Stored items
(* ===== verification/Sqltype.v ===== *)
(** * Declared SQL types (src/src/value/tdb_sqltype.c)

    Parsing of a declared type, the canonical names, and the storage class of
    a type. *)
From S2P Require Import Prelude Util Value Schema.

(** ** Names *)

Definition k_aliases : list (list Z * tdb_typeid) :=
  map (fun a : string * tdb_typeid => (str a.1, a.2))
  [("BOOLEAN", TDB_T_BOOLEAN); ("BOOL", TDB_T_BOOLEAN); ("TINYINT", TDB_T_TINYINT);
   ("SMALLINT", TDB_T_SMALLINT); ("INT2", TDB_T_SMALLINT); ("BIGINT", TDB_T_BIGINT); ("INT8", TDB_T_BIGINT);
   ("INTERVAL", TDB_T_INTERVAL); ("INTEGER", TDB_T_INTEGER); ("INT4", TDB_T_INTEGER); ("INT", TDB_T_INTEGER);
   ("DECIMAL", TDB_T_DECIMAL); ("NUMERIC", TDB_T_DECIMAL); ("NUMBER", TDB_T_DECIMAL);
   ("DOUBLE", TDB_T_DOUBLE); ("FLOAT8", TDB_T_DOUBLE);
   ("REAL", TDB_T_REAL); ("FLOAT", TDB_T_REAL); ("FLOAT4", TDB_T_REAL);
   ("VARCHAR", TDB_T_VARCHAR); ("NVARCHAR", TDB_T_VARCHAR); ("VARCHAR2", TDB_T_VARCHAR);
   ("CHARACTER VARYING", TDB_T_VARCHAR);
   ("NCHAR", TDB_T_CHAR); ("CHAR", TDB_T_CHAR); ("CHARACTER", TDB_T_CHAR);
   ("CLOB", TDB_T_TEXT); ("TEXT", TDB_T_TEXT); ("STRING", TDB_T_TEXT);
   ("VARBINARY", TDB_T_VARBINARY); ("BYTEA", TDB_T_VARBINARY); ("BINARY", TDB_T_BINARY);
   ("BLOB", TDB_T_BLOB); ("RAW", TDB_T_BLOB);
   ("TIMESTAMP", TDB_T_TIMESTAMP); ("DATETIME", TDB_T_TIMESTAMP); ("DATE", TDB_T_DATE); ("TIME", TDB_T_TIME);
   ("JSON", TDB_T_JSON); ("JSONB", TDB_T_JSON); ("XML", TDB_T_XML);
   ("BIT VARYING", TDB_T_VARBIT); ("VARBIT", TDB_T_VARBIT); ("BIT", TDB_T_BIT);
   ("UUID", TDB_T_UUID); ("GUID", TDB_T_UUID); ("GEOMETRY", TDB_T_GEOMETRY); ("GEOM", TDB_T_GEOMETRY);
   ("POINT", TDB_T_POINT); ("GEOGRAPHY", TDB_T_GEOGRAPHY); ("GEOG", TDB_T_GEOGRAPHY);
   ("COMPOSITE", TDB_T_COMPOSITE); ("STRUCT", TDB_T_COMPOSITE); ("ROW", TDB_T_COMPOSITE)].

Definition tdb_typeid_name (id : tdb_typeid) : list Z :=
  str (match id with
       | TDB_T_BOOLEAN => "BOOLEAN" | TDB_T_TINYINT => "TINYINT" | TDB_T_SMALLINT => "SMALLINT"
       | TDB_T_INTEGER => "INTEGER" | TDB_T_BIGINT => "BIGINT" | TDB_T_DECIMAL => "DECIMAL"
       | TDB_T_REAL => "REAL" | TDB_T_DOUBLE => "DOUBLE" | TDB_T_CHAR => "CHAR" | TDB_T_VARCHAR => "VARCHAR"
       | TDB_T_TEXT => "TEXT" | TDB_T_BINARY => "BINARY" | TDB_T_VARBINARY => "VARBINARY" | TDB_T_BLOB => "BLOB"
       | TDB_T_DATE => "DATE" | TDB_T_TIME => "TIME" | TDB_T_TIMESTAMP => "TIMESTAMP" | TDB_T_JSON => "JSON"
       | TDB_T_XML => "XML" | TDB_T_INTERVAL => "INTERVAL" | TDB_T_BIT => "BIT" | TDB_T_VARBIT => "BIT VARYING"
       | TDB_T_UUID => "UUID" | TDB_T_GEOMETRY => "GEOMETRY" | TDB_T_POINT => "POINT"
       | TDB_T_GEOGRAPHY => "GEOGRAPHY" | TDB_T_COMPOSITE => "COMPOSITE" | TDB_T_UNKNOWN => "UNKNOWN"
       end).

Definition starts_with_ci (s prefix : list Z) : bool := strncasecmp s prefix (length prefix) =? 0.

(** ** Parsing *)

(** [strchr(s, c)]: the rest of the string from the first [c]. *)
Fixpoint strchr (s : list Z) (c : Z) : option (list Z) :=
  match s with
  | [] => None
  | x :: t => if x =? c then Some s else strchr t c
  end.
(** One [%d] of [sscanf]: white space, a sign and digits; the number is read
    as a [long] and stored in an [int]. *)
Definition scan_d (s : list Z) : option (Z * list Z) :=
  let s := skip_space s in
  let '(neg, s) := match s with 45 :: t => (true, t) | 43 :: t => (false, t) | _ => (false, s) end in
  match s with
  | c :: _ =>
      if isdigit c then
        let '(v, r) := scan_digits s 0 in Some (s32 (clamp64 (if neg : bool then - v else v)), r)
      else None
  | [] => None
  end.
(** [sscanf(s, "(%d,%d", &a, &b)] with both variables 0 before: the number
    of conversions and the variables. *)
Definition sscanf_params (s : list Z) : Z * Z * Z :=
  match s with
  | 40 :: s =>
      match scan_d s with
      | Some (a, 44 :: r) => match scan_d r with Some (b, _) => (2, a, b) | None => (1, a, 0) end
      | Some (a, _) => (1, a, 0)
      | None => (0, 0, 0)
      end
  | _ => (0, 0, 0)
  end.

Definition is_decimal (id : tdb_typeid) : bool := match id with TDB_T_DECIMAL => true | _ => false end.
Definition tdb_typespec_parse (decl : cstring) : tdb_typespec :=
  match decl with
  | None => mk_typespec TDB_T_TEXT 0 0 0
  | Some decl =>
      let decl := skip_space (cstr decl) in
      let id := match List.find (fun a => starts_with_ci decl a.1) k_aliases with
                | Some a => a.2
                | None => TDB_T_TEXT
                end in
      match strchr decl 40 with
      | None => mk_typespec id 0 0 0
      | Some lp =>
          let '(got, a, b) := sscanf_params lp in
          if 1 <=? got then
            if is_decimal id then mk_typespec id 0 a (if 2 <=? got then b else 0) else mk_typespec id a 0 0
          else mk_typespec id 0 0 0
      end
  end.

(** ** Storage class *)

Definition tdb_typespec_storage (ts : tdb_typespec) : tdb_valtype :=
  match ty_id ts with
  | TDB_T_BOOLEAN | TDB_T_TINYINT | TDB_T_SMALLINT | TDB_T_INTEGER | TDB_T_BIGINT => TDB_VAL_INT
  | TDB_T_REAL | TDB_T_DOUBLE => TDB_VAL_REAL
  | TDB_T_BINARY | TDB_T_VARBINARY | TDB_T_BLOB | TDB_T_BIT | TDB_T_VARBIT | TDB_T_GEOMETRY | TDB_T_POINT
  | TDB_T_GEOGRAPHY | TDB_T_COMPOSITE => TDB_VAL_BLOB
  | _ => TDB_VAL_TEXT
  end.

...

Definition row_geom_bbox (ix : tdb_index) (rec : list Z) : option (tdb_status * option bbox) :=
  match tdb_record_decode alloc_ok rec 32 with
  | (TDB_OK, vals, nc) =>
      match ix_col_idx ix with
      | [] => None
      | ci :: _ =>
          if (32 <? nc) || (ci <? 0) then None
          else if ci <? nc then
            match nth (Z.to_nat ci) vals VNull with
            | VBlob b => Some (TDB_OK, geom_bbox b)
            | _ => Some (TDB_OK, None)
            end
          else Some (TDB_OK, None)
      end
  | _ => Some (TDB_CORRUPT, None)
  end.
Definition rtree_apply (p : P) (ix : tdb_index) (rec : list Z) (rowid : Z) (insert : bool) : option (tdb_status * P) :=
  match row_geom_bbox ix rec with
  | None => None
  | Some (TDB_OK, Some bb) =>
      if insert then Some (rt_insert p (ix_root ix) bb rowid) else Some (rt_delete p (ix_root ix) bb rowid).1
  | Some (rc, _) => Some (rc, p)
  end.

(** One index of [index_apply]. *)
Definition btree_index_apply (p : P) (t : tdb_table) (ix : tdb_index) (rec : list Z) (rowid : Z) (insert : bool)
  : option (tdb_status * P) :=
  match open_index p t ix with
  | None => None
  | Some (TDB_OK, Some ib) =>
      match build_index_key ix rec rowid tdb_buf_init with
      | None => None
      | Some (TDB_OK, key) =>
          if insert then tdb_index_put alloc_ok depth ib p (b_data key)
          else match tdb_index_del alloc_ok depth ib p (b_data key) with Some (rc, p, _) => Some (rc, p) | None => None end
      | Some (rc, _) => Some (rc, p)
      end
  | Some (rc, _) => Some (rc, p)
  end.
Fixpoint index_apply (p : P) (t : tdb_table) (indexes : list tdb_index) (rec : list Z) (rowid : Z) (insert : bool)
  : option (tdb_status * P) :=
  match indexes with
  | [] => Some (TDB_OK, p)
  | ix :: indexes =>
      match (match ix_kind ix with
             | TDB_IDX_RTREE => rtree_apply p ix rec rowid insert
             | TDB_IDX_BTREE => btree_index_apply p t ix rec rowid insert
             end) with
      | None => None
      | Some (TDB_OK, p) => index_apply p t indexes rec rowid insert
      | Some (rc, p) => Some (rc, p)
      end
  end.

BRIEF | The required output is each line of the entries that contains the word "then".

RESULT OF THE TASK |
  | x :: t => if x =? c then Some s else strchr t c
      if isdigit c then
        let '(v, r) := scan_digits s 0 in Some (s32 (clamp64 (if neg : bool then - v else v)), r)
          if 1 <=? got then
            if is_decimal id then mk_typespec id 0 a (if 2 <=? got then b else 0) else mk_typespec id a 0 0
          if (32 <? nc) || (ci <? 0) then None
          else if ci <? nc then
      if insert then Some (rt_insert p (ix_root ix) bb rowid) else Some (rt_delete p (ix_root ix) bb rowid).1
          if insert then tdb_index_put alloc_ok depth ib p (b_data key)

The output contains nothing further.